The lines from the start of the data up to and including the one with "Definition rebind (T" should be returned exactly, and nothing else.

# # #

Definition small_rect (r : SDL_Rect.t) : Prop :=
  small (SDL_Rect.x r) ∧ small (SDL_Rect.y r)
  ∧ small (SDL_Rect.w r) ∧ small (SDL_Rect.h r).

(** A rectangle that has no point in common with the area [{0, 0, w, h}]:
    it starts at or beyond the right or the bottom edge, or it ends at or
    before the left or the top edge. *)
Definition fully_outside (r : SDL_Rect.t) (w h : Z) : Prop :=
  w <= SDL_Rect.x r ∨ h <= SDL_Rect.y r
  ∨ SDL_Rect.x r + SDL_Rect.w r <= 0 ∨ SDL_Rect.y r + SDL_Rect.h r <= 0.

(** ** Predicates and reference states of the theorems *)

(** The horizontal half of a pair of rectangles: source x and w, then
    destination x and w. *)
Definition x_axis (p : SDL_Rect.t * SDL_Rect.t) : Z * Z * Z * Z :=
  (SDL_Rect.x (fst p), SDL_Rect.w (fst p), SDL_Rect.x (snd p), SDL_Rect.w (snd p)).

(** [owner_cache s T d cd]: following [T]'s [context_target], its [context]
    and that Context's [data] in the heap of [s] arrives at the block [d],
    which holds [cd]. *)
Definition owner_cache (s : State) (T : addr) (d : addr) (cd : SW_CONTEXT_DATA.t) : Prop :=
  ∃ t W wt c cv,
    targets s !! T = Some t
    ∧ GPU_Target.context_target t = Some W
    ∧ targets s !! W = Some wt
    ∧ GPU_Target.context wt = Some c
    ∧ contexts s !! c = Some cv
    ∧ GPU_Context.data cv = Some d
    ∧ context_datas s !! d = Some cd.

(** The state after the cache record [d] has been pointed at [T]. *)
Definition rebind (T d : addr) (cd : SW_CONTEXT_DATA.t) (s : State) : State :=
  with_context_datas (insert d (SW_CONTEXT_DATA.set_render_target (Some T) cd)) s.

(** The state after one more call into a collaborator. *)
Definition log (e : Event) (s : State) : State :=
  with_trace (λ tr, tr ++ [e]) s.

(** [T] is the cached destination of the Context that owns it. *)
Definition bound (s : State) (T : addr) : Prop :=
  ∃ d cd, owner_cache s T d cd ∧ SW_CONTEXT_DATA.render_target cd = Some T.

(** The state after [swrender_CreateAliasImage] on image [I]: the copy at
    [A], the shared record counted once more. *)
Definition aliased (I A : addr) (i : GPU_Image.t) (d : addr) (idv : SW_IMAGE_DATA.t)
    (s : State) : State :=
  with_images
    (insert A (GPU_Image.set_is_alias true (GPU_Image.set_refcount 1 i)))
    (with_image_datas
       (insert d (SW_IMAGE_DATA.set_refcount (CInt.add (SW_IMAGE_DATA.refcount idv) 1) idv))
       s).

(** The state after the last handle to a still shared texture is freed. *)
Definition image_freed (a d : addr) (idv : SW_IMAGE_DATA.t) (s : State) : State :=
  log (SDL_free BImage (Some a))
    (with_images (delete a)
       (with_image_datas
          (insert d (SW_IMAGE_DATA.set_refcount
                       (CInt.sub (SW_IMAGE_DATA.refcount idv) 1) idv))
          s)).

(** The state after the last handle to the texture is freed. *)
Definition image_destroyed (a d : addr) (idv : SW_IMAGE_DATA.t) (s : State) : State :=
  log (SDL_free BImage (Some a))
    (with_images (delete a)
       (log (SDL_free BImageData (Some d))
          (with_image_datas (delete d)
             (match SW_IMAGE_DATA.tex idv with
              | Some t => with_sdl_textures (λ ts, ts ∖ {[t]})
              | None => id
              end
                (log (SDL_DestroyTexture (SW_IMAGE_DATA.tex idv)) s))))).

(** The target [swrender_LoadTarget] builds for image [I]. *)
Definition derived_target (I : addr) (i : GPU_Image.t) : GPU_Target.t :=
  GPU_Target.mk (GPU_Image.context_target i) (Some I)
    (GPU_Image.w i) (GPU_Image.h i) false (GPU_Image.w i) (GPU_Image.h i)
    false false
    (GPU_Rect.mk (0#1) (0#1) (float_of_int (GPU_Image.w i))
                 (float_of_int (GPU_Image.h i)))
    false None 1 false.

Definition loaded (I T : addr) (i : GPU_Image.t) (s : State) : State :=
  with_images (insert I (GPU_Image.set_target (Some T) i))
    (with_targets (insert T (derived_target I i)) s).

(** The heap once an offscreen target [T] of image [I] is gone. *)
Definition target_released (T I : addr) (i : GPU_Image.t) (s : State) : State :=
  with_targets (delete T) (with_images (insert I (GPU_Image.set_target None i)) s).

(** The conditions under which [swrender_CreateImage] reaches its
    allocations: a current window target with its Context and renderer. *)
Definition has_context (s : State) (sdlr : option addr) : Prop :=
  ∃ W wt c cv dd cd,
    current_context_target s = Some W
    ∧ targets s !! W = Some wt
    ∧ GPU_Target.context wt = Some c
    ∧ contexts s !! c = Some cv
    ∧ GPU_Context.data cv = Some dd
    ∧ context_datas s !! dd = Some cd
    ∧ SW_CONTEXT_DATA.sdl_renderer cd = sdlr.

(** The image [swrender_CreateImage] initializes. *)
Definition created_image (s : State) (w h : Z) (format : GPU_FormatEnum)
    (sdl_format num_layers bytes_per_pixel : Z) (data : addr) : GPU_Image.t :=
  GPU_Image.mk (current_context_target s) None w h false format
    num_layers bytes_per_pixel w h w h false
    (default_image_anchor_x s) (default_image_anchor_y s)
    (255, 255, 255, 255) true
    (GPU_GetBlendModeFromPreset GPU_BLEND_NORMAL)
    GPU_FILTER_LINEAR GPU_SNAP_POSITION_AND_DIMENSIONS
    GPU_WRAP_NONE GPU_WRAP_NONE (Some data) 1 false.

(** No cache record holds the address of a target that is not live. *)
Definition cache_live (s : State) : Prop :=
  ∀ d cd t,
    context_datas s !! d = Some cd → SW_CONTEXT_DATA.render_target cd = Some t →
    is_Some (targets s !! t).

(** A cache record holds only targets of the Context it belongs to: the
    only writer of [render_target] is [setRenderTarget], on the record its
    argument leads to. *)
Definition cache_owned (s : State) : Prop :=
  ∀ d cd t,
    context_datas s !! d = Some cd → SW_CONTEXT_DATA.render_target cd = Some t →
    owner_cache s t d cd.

# # #

__The answer__.
Definition small_rect (r : SDL_Rect.t) : Prop :=
  small (SDL_Rect.x r) ∧ small (SDL_Rect.y r)
  ∧ small (SDL_Rect.w r) ∧ small (SDL_Rect.h r).

(** A rectangle that has no point in common with the area [{0, 0, w, h}]:
    it starts at or beyond the right or the bottom edge, or it ends at or
    before the left or the top edge. *)
Definition fully_outside (r : SDL_Rect.t) (w h : Z) : Prop :=
  w <= SDL_Rect.x r ∨ h <= SDL_Rect.y r
  ∨ SDL_Rect.x r + SDL_Rect.w r <= 0 ∨ SDL_Rect.y r + SDL_Rect.h r <= 0.

(** ** Predicates and reference states of the theorems *)

(** The horizontal half of a pair of rectangles: source x and w, then
    destination x and w. *)
Definition x_axis (p : SDL_Rect.t * SDL_Rect.t) : Z * Z * Z * Z :=
  (SDL_Rect.x (fst p), SDL_Rect.w (fst p), SDL_Rect.x (snd p), SDL_Rect.w (snd p)).

(** [owner_cache s T d cd]: following [T]'s [context_target], its [context]
    and that Context's [data] in the heap of [s] arrives at the block [d],
    which holds [cd]. *)
Definition owner_cache (s : State) (T : addr) (d : addr) (cd : SW_CONTEXT_DATA.t) : Prop :=
  ∃ t W wt c cv,
    targets s !! T = Some t
    ∧ GPU_Target.context_target t = Some W
    ∧ targets s !! W = Some wt
    ∧ GPU_Target.context wt = Some c
    ∧ contexts s !! c = Some cv
    ∧ GPU_Context.data cv = Some d
    ∧ context_datas s !! d = Some cd.

(** The state after the cache record [d] has been pointed at [T]. *)
Definition rebind (T d : addr) (cd : SW_CONTEXT_DATA.t) (s : State) : State :=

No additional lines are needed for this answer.